A row is one thing but it sounded like he was hurting her.
I do understand the dilemma you're in though and you have to handle this the best way you see fit. You know her (and him unfortunately) better than us.
Good luck. I hope things work out.

BitOutOfPractice · 28/10/2014 18:27

Lily if it's any consolation, no, I wouldn't have intervened either. I think I would have een sort of paralysed by fear / horror / indecision. And I don't think your friend would necessarily have welcomed it either

Often on MN everyone is very open to confrontation and wise on your behalf when in reality they would have done what you did when faced with that real life situation. Please don't berate yourself Thanks

LilyPotter · 28/10/2014 23:31

Oh gosh, well we've spoken on the phone. She was at great pains to reassure me and said "no, no, of course not, you mustn't worry about that," when I specifically asked her if he'd ever hurt her.
But she also changed the subject several times to different aspects of their relationship, and there was a fair bit of excuse-making for his bad behaviour. She claimed not to remember why he was so cross after we went to bed, except to wonder if it might have been because he thought we were talking about him downstairs! Unlikely, as 18yo ds was with us but hey.
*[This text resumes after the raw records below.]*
(** X4.  A result refused before the HTTP call (unknown tool, access
    denied, rate limit, bad input) is never retryable; a result is marked
    retryable only when the HTTP call threw an error whose code is one of
    ECONNREFUSED, ETIMEDOUT and RATE_LIMIT_EXCEEDED. *)
Theorem X4_retryable_only_for_upstream_codes (env : InvokeEnv) (post : Http)
    (req : ToolInvocationRequest) (r : MCPRegistry) :
  (forall res : ToolInvocationResult,
      fst (invokeBegin env req r) = Rejected res ->
      success res = false
      /\ exists e : InvocationError,
           res_error res = Some e
           /\ err_code e = "TOOL_INVOCATION_ERROR"
           /\ err_retryable e = false)
  /\ (forall e : InvocationError,
        res_error (fst (invokeTool env post req r)) = Some e ->
        err_retryable e = true ->
        exists (tool : MCPToolDefinition) (args : json) (thrown : JsError),
          callToolAPI post tool (method req) args = inl thrown
          /\ thrownCode thrown = Some (err_code e)
          /\ In (err_code e) retryableCodes).
Proof.
  assert (Plain : forall e0 span r1,
             thrownCode e0 = None ->
             success (fst (failed env req span e0 r1)) = false
             /\ exists e : InvocationError,
                  res_error (fst (failed env req span e0 r1)) = Some e
                  /\ err_code e = "TOOL_INVOCATION_ERROR"
                  /\ err_retryable e = false).
  { intros [msg c] span r1 Hc. unfold thrownCode in Hc. simpl in Hc. subst c.
    split; [reflexivity|]. eexists. split; [reflexivity|]. split; reflexivity. }
  assert (Retry : forall thrown span r1 e,
             res_error (fst (failed env req span thrown r1)) = Some e ->
             err_retryable e = true ->
             thrownCode thrown = Some (err_code e)
             /\ In (err_code e) retryableCodes).
  { intros [msg c] span r1 e [= <-]. unfold isRetryableError, codeOf, thrownCode.
    simpl. destruct c as [c|]; [|discriminate].
    intros H.
    repeat (apply orb_true_iff in H as [H|H]); try discriminate;
      apply String.eqb_eq in H; subst c; simpl; tauto. }
  split.
  - intros res. rewrite RegistryFacts.invokeBegin_unfold.
    destruct (checks env req (traced env req r)) as [[e|[tool args]] r1] eqn:C;
      [|discriminate].
    intros [= <-].
    apply (Plain e (Tracer.generateSpanId (spanIdNow env) (spanRnd env)) r1).
    apply (InvokeFacts.checks_error_plain env req (traced env req r)).
    now rewrite C.
  - intros e He Hr.
    destruct (InvokeFacts.invokeTool_cases env post req r)
      as [(e0 & r1 & C & E)|(tool & args & r1 & C & [(e0 & A & E)|(body & A & E)])];
      rewrite E in He.
    + assert (P : thrownCode e0 = None).
      { apply (InvokeFacts.checks_error_plain env req (traced env req r)).
        now rewrite C. }
      destruct (Plain e0 (Tracer.generateSpanId (spanIdNow env) (spanRnd env))
                  r1 P) as (_ & e' & He' & _ & R).
      rewrite He in He'. injection He' as <-. congruence.
    + exists tool, args, e0. split; [exact A|]. eapply Retry; eassumption.
    + discriminate.
Qed.

Lemma X4_retryable_only_for_upstream_codes_witness :
  exists (tool : MCPToolDefinition) (args : json) (thrown : JsError),
    callToolAPI down tool (method scan) args = inl thrown
    /\ thrownCode thrown = Some "ECONNREFUSED"
    /\ In "ECONNREFUSED" retryableCodes.
Proof.
  destruct (X4_retryable_only_for_upstream_codes (envAt 1000 "k3x9") down scan
              (registryWith gitApi)) as [_ H].
  apply (H {| err_code := "ECONNREFUSED";
              err_message := "connect ECONNREFUSED 127.0.0.1:8083";
              err_retryable := true |}); reflexivity.
Defined.

Module WindowFacts.
Import RateLimit RateLimitFacts MoreProps.

Lemma requests_in_window (now : Z) (key : string) (times : list Z) :
  forall t : RateLimitTracker,
    (forall ts, In ts (window key t ++ times) -> now - 60000 < ts <= now) ->
    window key (snd (requests times key t))
      = window key t ++ admitted times (fst (requests times key t))
    /\ config (snd (requests times key t)) = config t
    /\ (Z.of_nat (length (window key t)) <= Z.max 0 (requestsPerMinute (config t)) ->
        Z.of_nat (length (window key (snd (requests times key t))))
          <= Z.max 0 (requestsPerMinute (config t))).
Proof.
  induction times as [|x times IH]; intros t Hin.
  - simpl. rewrite List.app_nil_r. auto.
  - assert (Hp : prune x (window key t) = window key t).
    { apply prune_all. intros ts Hts.
      assert (now - 60000 < ts <= now) by (apply Hin, in_or_app; now left).
      assert (now - 60000 < x <= now)
        by (apply Hin, in_or_app; right; now left).
      lia. }
    simpl.
    destruct (Z_lt_le_dec (Z.of_nat (length (prune x (window key t))))
                (requestsPerMinute (config t))) as [Hlt|Hge].
    + rewrite (allowRequest_admitted _ _ _ Hlt). rewrite Hp in *.
      set (t1 := {| requestCounts := _; config := config t |}).
      assert (W1 : window key t1 = window key t ++ [x])
        by apply window_insert.
      destruct (IH t1) as (A & B & C).
      { rewrite W1, <- List.app_assoc. exact Hin. }
      destruct (requests times key t1) as [oks t2]. simpl in *.
      split; [|split].
      * now rewrite A, W1, <- List.app_assoc.
      * exact B.
      * intros _. apply C.
        rewrite W1, List.length_app. simpl. lia.
    + rewrite (allowRequest_rejected _ _ _ Hge).
      destruct (IH t) as (A & B & C).
      { intros ts Hts. apply Hin. apply in_app_or in Hts as [H|H];
          apply in_or_app; [now left | right; now right]. }
      destruct (requests times key t) as [oks t2]. simpl in *. auto.
Qed.

Lemma window_other (now : Z) (key other : string) (t : RateLimitTracker) :
  other <> key ->
  window other (snd (allowRequest now key t)) = window other t.
Proof.
  intros N. unfold allowRequest.
  destruct (requestsPerMinute (config t) <=? _); [reflexivity|].
  unfold window. simpl. now rewrite lookup_insert_ne by congruence.
Qed.
End WindowFacts.

Import RateLimit.

(** X5.  For requests of one key that all fall within one minute, the
    window of a fresh tracker holds exactly the admitted requests, and
    there are at most [requestsPerMinute] of them (none for a limit that
    is not positive). *)
Theorem X5_at_most_the_limit_per_window (cfg : RateLimitConfig) (key : string)
    (times : list Z) (now : Z) :
  (forall ts, In ts times -> now - 60000 < ts <= now) ->
  window key (snd (requests times key (newTracker cfg)))
    = admitted times (fst (requests times key (newTracker cfg)))
  /\ Z.of_nat (length (admitted times
                         (fst (requests times key (newTracker cfg)))))
     <= Z.max 0 (requestsPerMinute cfg).
Proof.
  intros Hin.
  destruct (WindowFacts.requests_in_window now key times (newTracker cfg))
    as (A & _ & C).
  - rewrite RateLimitFacts.window_newTracker. exact Hin.
  - rewrite RateLimitFacts.window_newTracker in A. simpl in A.
    split; [exact A|]. rewrite <- A. apply C.
    rewrite RateLimitFacts.window_newTracker. simpl. lia.
Qed.

Lemma X5_at_most_the_limit_per_window_witness :
  window sid
    (snd (requests [1000; 1500; 2000; 2500] sid
            (newTracker {| requestsPerMinute := 2;
                           maxConcurrentRequests := 3 |})))
  = [1000; 1500]
  /\ Z.of_nat (length (admitted [1000; 1500; 2000; 2500]
                 (fst (requests [1000; 1500; 2000; 2500] sid
                         (newTracker {| requestsPerMinute := 2;
                                        maxConcurrentRequests := 3 |})))))
     <= Z.max 0 2.
Proof.
  apply (X5_at_most_the_limit_per_window
           {| requestsPerMinute := 2; maxConcurrentRequests := 3 |}
           sid [1000; 1500; 2000; 2500] 3000).
  simpl. intros ts [<-|[<-|[<-|[<-|[]]]]]; lia.
Defined.

(** X6.  An invocation touches the rate limit window of its own tool
    and session only: the window of any other tool or of any other
    session is what it was. *)
Theorem X6_windows_are_independent (env : InvokeEnv) (post : Registry.Http)
    (req : ToolInvocationRequest) (r : MCPRegistry) (tool session : string) :
  tool <> toolId req \/ session <> sessionId (securityContext req) ->
  windowOf tool session (snd (Registry.invokeTool env post req r))
  = windowOf tool session r.
Proof.
  intros H. unfold windowOf.
  rewrite RegistryFacts.trackers_invokeTool, RegistryFacts.trackers_invokeBegin.
  unfold Registry.checks, Registry.getTool.
  cbn [tools rateLimitTrackers traced Registry.withTracer].
  destruct (tools r !! toolId req); [|reflexivity].
  destruct (SecurityGuardrails.validateAgentAccess _ _) as [e0|[|]];
    [reflexivity| |reflexivity].
  destruct (rateLimitTrackers r !! toolId req) as [limiter|] eqn:L;
    [|reflexivity].
  pose proof (WindowFacts.window_other (rateNow env)
                (sessionId (securityContext req)) session limiter) as W.
  destruct (allowRequest _ _ limiter) as [ok l1]. simpl in W.
  assert (G : window session <$> (<[toolId req := l1]> (rateLimitTrackers r) !! tool)
              = window session <$> (rateLimitTrackers r !! tool)).
  { destruct (decide (tool = toolId req)) as [->|N].
    - rewrite lookup_insert_eq, L. simpl. f_equal. apply W.
      destruct H as [H|H]; [congruence | exact H].
    - now rewrite lookup_insert_ne by congruence. }
  destruct (negb ok); [exact G|].
  destruct (Sanitize.sanitizeToolInput (params req)); exact G.
Qed.

Lemma X6_windows_are_independent_witness :
  windowOf "git-api" "another-session"
    (snd (Registry.invokeTool (envAt 1000 "k3x9") server scan
            (registryWith gitApi)))
  = windowOf "git-api" "another-session" (registryWith gitApi).
Proof.
  apply (X6_windows_are_independent (envAt 1000 "k3x9") server scan
           (registryWith gitApi) "git-api" "another-session").
  right. discriminate.
Defined.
So, official verdict: inconclusive. The thing is, I don't believe her.

I can only watch and wait.

Sad
OP posts:
neiljames77 · 29/10/2014 02:07

And make it clear to her that she shouldn't feel bad if your fears are confirmed, in case she feels guilty about dismissing your concern for her.

cloggal · 29/10/2014 07:05

Oh Lily Sad.
Worst outcome in some ways. What do you think her siblings will do now? I can only hope that she's processing all of this in her mind and just needs time to come to terms with it all - if she is successful, proud and so on she may find it hard to see herself as a 'victim'. (I'm sure we all do, but that may be a bigger mental block for her). What a sad state of affairs.
She is lucky to have a true friend. Well done for raising it directly.

LilyPotter · 29/10/2014 10:19

I'm speaking to her brother later today. He is going down next week and will be on the alert I think.

She comes across as very philosophical about it all, and she certainly doesn't seem scared or cowed. Her attitude is more "yes, he's an arse and I really ought to kick him into touch" than anything else. She did acknowledge that she has probably normalised his bad behaviour, as she seemed almost surprised that I'd noticed things. I do think that she honestly feels she has the upper hand, almost as if she was dealing with a badly-behaved child.

Bizarrely, I do feel less worried about her now than yesterday. We left it that I trust her to do the right thing and to keep herself safe. She assured me she would and thanked me!

OP posts:
Itsfab · 29/10/2014 12:50

Powerful story on Loose Women at the moment.